In situ settings are in general preferred to centralized wherever they
can be found. We have a clock, lets let people set it rather than
pushing the abstraction of their being a "system clock" that the panel
applet is merely a display of, etc etc. There are both conceptual and
practical (menu items are at a premium) reasons to not put it in the
desktop prefs.

> > In general I'm not sure having these all under a "System Tools" category
> > is what we want. System Tools (i.e. things requiring root access) can be
> > of very different natures. As I've suggested before the best approach
> > might be to provide a "requires root access" emblem, or to use a special
> > icon style for items requiring root access (like Black and White or
> > something). Also the amount of time the applets take to start up (esp.
> > w/ the scanning system stuff) is a little irritating, but maybe there's
> > no way to work around that and still keep system abstraction...
> 
> IMHO this stuff is not on gnome-system-tools plate. Once we've fixed the
> gnome menus the gnome-system-tools can fit in very easily. So the
> questions is really "Can we commit to fixing Desktop Preferences by
> 2.4?", if not then we may have trouble fitting the gst in.

Not necessarily on gst's plate, no, though as the primary "GNOME module"
that would be affected by it, I would guess they'd participate in
looking for a solution.

> > I'd like us to consider the gst as items for inclusion, but in a future
> > release of GNOME when more of their usability issues can be resolved
> > (and to work more closely with the gst folk to specify what we
> > want/need, how they should fit in with the desktop prefs, etc). 
> 
> I think that if we can fix the lightbulb issue with the current tools,

And renname it to not deal with runlevels.

> and fix the gnome menus they could be fixed now. 

And make the dialogues use OK & Cancel not "Apply" & "Close".

> On the other hand I'd love to see them in 2.6 with a modem dialer, a
> fixed "services" editor, and modem dialer with notification area support
> and maybe some other tools - like being able to choose the system
> language or keybaord.
> 
> Also if we get libgnomesu working in the 2.6 timeframe we could
> serviously look at, as you say, making "Gnome the Operating system".
> And hiding implementation details from the user (eg. Having a user
> keyboard tool and a root keyboard tool)

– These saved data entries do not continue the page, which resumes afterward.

(* ===== verification/Spill.v ===== *)
(** * Spill: the records of chunks moved to disk, [crates/qh-result-store/src/spill.rs].

    Arrow's stream format ([Ipc]), the cipher ([Aead]) and the medium the records are written to are
    parameters. *)
From S2P Require Import Prelude Bytes Text Dates Value ValueSpec Names Batch Tagged TaggedSpec Columnar ColumnarSpec Collate.
From S2P Require Import JsonCheck Chunk.
#[local] Open Scope nat_scope.

(** The stream written from a batch, and what the reader makes of bytes: the only batch of them, an
    error or a panic. *)
Inductive IpcRead {A} := IrBatch (batch : A) | IrError (message : bytes) | IrPanic.
Arguments IpcRead : clear implicits.
Class Ipc `{Arrow} := { ipc_write : record_batch -> bytes + bytes; ipc_read : bytes -> IpcRead record_batch }.
Class IpcLaws `{Ipc} : Prop := { ipc_reads : forall rb s, ipc_write rb = inr s -> ipc_read s = IrBatch rb }.
(** [LessSafeKey]: the text sealed under a nonce and data, with its tag, and the text opened. *)
Class Aead := {
  aead_key : Type;
  aead_seal : aead_key -> bytes -> bytes -> bytes -> option (bytes * bytes);
  aead_open : aead_key -> bytes -> bytes -> bytes -> option bytes;
}.
Class AeadLaws `{Aead} : Prop := {
  aead_opens : forall key nonce aad plain text tag, aead_seal key nonce aad plain = Some (text, tag) -> aead_open key nonce aad (text ++ tag) = Some plain;
  aead_length : forall key nonce aad plain text tag, aead_seal key nonce aad plain = Some (text, tag) -> length text = length plain /\ length tag = 16;
}.
(** ** Rows *)

Definition rows_of (b : Batch) : list Row := batch_row b <$> seq 0 (batch_size b).
Lemma batch_row_lookup n (b : Batch) row column : rectangular n b -> row < n -> batch_row b row !! column = batch_value b row column.
Proof.
  unfold batch_row, batch_value, rectangular, Batch. intros Hb Hr. revert column. induction Hb as [|c b Hc Hb IH]; intros column; [done|]. cbn.
  destruct (lookup_lt_is_Some_2 c row) as [v Hv]; [lia|]. rewrite Hv. destruct column as [|column]; [cbn; by rewrite Hv|]. cbn. apply IH.
Qed.
Lemma batch_row_length n (b : Batch) row : rectangular n b -> row < n -> length (batch_row b row) = length b.
Proof.
  unfold batch_row, rectangular, Batch. intros Hb Hr. induction Hb as [|c b Hc Hb IH]; [done|]. cbn.
  destruct (lookup_lt_is_Some_2 c row) as [v Hv]; [lia|]. rewrite Hv. cbn. by rewrite IH.
Qed.
Lemma batch_row_app (a b : Batch) row : length a = length b -> rectangular row a ->
  forall k, batch_row (zip_with (fun c x => c ++ firstn 1 (skipn k x)) a b) row = omap (fun x => head (skipn k x)) b.
Proof.
  unfold batch_row, rectangular, Batch. intros Hl Ha k. revert b Hl. induction Ha as [|c a Hc Ha IH]; intros [|x b] Hl; try done. cbn.
  rewrite <- Hc at 1. rewrite lookup_app_r by lia. rewrite Nat.sub_diag. injection Hl as Hl. rewrite (IH b Hl).
  destruct (skipn k x); done.
Qed.
Lemma head_skipn {A} (x : list A) k : head (skipn k x) = x !! k.
Proof. revert k; induction x as [|y x IH]; intros [|k]; try done. apply IH. Qed.
Lemma batch_row_old (f : list Value -> list Value) (a b : Batch) n i : length a = length b -> rectangular n a -> i < n ->
  batch_row (zip_with (fun c x => c ++ f x) a b) i = batch_row a i.
Proof.
  unfold batch_row, rectangular, Batch. intros Hl Ha Hi. revert b Hl. induction Ha as [|c a Hc Ha IH]; intros [|x b] Hl; try done. cbn.
  rewrite lookup_app_l by lia. injection Hl as Hl. by rewrite (IH b Hl).
Qed.
Lemma push_row_rows batch row b : builder_ok b -> fits_builder batch b -> row < batch_size batch -> cb_width b <> 0 ->
  rows_of (cb_columns (push_row batch row b)) = rows_of (cb_columns b) ++ [batch_row batch row].
Proof.
  intros Hb Hf Hr Hw. destruct (push_row_ok batch row b Hb Hf Hr) as (Hb' & Hw' & Hrows & Hcols).
  destruct (Nat.eqb_spec (cb_width b) 0) as [|_]; [done|]. unfold rows_of. fold (builder_rows (push_row batch row b)) (builder_rows b). rewrite Hrows.
  destruct Hb as [[Hlen _] Hrect], Hf as [Hwf Hbr]. rewrite seq_S, fmap_app. cbn [fmap list_fmap Nat.add]. rewrite Hcols. f_equal.
  - apply list_fmap_ext. intros i j Hj. apply lookup_seq in Hj as [-> Hi]. apply (batch_row_old (fun x => firstn 1 (skipn row x)) _ _ (builder_rows b)); [lia|done|done].
  - rewrite (batch_row_app (cb_columns b) batch) by (done || lia). do 2 f_equal. unfold batch_row.
    apply list_omap_ext, Forall_Forall2_diag, Forall_forall. intros x _. apply head_skipn.
Qed.
(** Columns that can be sealed: rows of values that fit. *)
Definition cells_fit (b : Batch) : Prop := Forall (Forall cell_fits) b.
Record piece_ok (width : nat) (p : Batch) : Prop := {
  piece_width : length p = width;
  piece_rows : 0 < batch_size p;
  piece_rect : rectangular (batch_size p) p;
  piece_fit : cells_fit p;
}.
Lemma piece_columns width p : width <> 0 -> piece_ok width p -> p <> [] /\ Forall (fun c => length c = batch_size p /\ Forall cell_fits c) p.
Proof.
  intros Hw [Hl Hn Hr Hf]. split; [intros ->; done|]. unfold rectangular, cells_fit, Batch in *. rewrite Forall_forall in Hr, Hf. apply Forall_forall.
  intros c Hc. split; [by apply Hr|by apply Hf].
Qed.
Lemma piece_seals width p : width <> 0 -> piece_ok width p -> exists s, seal_columns p = inr s.
Proof.
  intros Hw Hp. destruct (piece_columns width p Hw Hp) as [Hne Hall]. destruct (seal_columns_reads (batch_size p) p Hne Hall) as (s & Hs & _). by exists s.
Qed.
Lemma full_has_rows b : builder_ok b -> builder_is_full b = true -> 0 < builder_rows b.
Proof.
  intros [[_ Hb] Hr] Hf. destruct (builder_rows b) as [|n] eqn:E; [|lia]. exfalso. unfold builder_is_full in Hf. rewrite E, Hb in Hf.
  assert (columns_width (cb_columns b) = 0%Z) as Hz.
  { clear -Hr. unfold rectangular, columns_width in *. induction Hr as [|c l Hc Hr IH]; [done|]. apply length_zero_iff_nil in Hc as ->. exact IH. }
  rewrite Hz in Hf. vm_compute in Hf. discriminate Hf.
Qed.
Lemma push_row_fit batch row b : builder_ok b -> fits_builder batch b -> row < batch_size batch -> cells_fit (cb_columns b) -> cells_fit batch ->
  cells_fit (cb_columns (push_row batch row b)).
Proof.
  intros Hb Hf Hr Hfb Hfit. destruct (push_row_ok batch row b Hb Hf Hr) as (_ & _ & _ & ->). unfold cells_fit, Batch in *.
  apply Forall_lookup. intros i c Hc. apply lookup_zip_with_Some in Hc as (y & x & -> & Hy & Hx). rewrite Forall_lookup in Hfb, Hfit.
  apply Forall_app. split; [by eapply Hfb|]. apply Forall_take, Forall_drop. by eapply Hfit.
Qed.
Lemma new_rows width : rows_of (cb_columns (builder_new width)) = [].
Proof. unfold rows_of. assert (batch_size (cb_columns (builder_new width)) = 0) as -> by (by destruct width). done. Qed.
Lemma new_fit width : cells_fit (cb_columns (builder_new width)).
Proof. unfold cells_fit, builder_new. cbn. apply Forall_replicate. constructor. Qed.
Lemma builder_piece width b : builder_ok b -> cb_width b = width -> 0 < builder_rows b -> cells_fit (cb_columns b) -> piece_ok width (cb_columns b).
Proof. intros [[Hl _] Hr] Hw Hn Hf. split; [by rewrite Hl|done|done|done]. Qed.
Definition staged (width : nat) (pieces : list Batch) (sealed : list SealedChunk) : Prop :=
  Forall2 (fun p s => seal_columns p = inr s) pieces sealed /\ Forall (piece_ok width) pieces.
Lemma stage_rows_ok width batch : width <> 0 -> length batch = width -> rectangular (batch_size batch) batch -> cells_fit batch ->
  forall count row b sealed, builder_ok b -> cb_width b = width -> cells_fit (cb_columns b) -> row + count = batch_size batch ->
  exists pieces news b', stage_rows width batch (seq row count) b sealed = inr (sealed ++ news, b') /\ staged width pieces news
  /\ builder_ok b' /\ cb_width b' = width /\ cells_fit (cb_columns b')
  /\ mjoin (rows_of <$> pieces) ++ rows_of (cb_columns b') = rows_of (cb_columns b) ++ (batch_row batch <$> seq row count).
Proof.
  intros Hw Hwb Hrb Hfb. induction count as [|count IH]; intros row b sealed Hb Hbw Hbf Hrow; cbn [seq stage_rows].
  { exists [], [], b. rewrite !app_nil_r. split_and!; first [done | by split; constructor]. }
  assert (Hfit : forall d, cb_width d = width -> fits_builder batch d) by (intros d Hd; split; [by rewrite Hd|done]).
  destruct (builder_is_full b) eqn:Hfull.
  - pose proof (builder_piece width b Hb Hbw (full_has_rows b Hb Hfull) Hbf) as Hp. destruct (piece_seals width _ Hw Hp) as [s Hs].
    unfold seal. rewrite Hs. pose proof (builder_new_ok width) as Hnew.
    destruct (push_row_ok batch row (builder_new width) Hnew (Hfit (builder_new width) eq_refl) ltac:(lia)) as (Hb2 & Hw2 & _).
    destruct (IH (S row) (push_row batch row (builder_new width)) (sealed ++ [s])) as (pieces & news & b' & -> & [Hst Hpo] & Hb' & Hw' & Hf' & Hrows);
      [done|by rewrite Hw2|apply push_row_fit; [done|by apply Hfit|lia|apply new_fit|done]|lia|].
    exists (cb_columns b :: pieces), (s :: news), b'. rewrite <- app_assoc. split_and!; try done; [by split; constructor|].
    rewrite fmap_cons. change (mjoin (?x :: ?l)) with (x ++ mjoin l). rewrite <- app_assoc, Hrows.
    rewrite push_row_rows by (done || lia || by apply Hfit). rewrite new_rows. done.
  - destruct (push_row_ok batch row b Hb (Hfit b Hbw) ltac:(lia)) as (Hb2 & Hw2 & _).
    destruct (IH (S row) (push_row batch row b) sealed) as (pieces & news & b' & -> & Hst & Hb' & Hw' & Hf' & Hrows);
      [done|by rewrite Hw2|apply push_row_fit; [done|by apply Hfit|lia|done|done]|lia|].
    exists pieces, news, b'. split_and!; try done. rewrite Hrows, push_row_rows by (done || lia || by apply Hfit).
    rewrite <- app_assoc. done.
Qed.
Lemma stage_batch_ok width batch : width <> 0 -> length batch = width -> rectangular (batch_size batch) batch -> cells_fit batch ->
  exists pieces sealed, stage_batch width batch (builder_new width) = inr sealed /\ staged width pieces sealed /\ mjoin (rows_of <$> pieces) = rows_of batch.
Proof.
  intros Hw Hwb Hrb Hfb.
  destruct (stage_rows_ok width batch Hw Hwb Hrb Hfb (batch_size batch) 0 (builder_new width) []) as (pieces & news & b' & Hst & [Hs Hp] & Hb' & Hw' & Hf' & Hrows);
    [apply builder_new_ok|done|apply new_fit|done|].
  change (batch_row batch <$> seq 0 (batch_size batch)) with (rows_of batch) in Hrows. unfold stage_batch. rewrite Hst, new_rows in *. cbn [app] in *. destruct (builder_is_empty b') eqn:He.
  - exists pieces, news. split_and!; [done|by split|]. apply Nat.eqb_eq in He.
    assert (rows_of (cb_columns b') = []) as Hz by (unfold rows_of; fold (builder_rows b'); by rewrite He). by rewrite Hz, app_nil_r in Hrows.
  - apply Nat.eqb_neq in He. pose proof (builder_piece width b' Hb' Hw' ltac:(lia) Hf') as Hpb. destruct (piece_seals width _ Hw Hpb) as [s Hseal].
    unfold seal. rewrite Hseal. exists (pieces ++ [cb_columns b']), (news ++ [s]). split_and!; [done| |].
    + split; [apply Forall2_app; [done|by constructor]|apply Forall_app; split; [done|by constructor]].
    + rewrite fmap_app, <- Hrows. clear. induction pieces as [|p pieces IH]; cbn; [by rewrite app_nil_r|]. rewrite <- app_assoc. f_equal. exact IH.
Qed.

In the end my primary worry is that these are a minorly useful set of
system tools relative to the possible ones, and I suspect they were
implemented because they are relatively uniform across distributions. If
you had to pick 6 systems tools to have implemented, I suspect that only
networking would be in this list. Will the gst stuff be able to handle
the more important (but probably harder) system settings? Will it?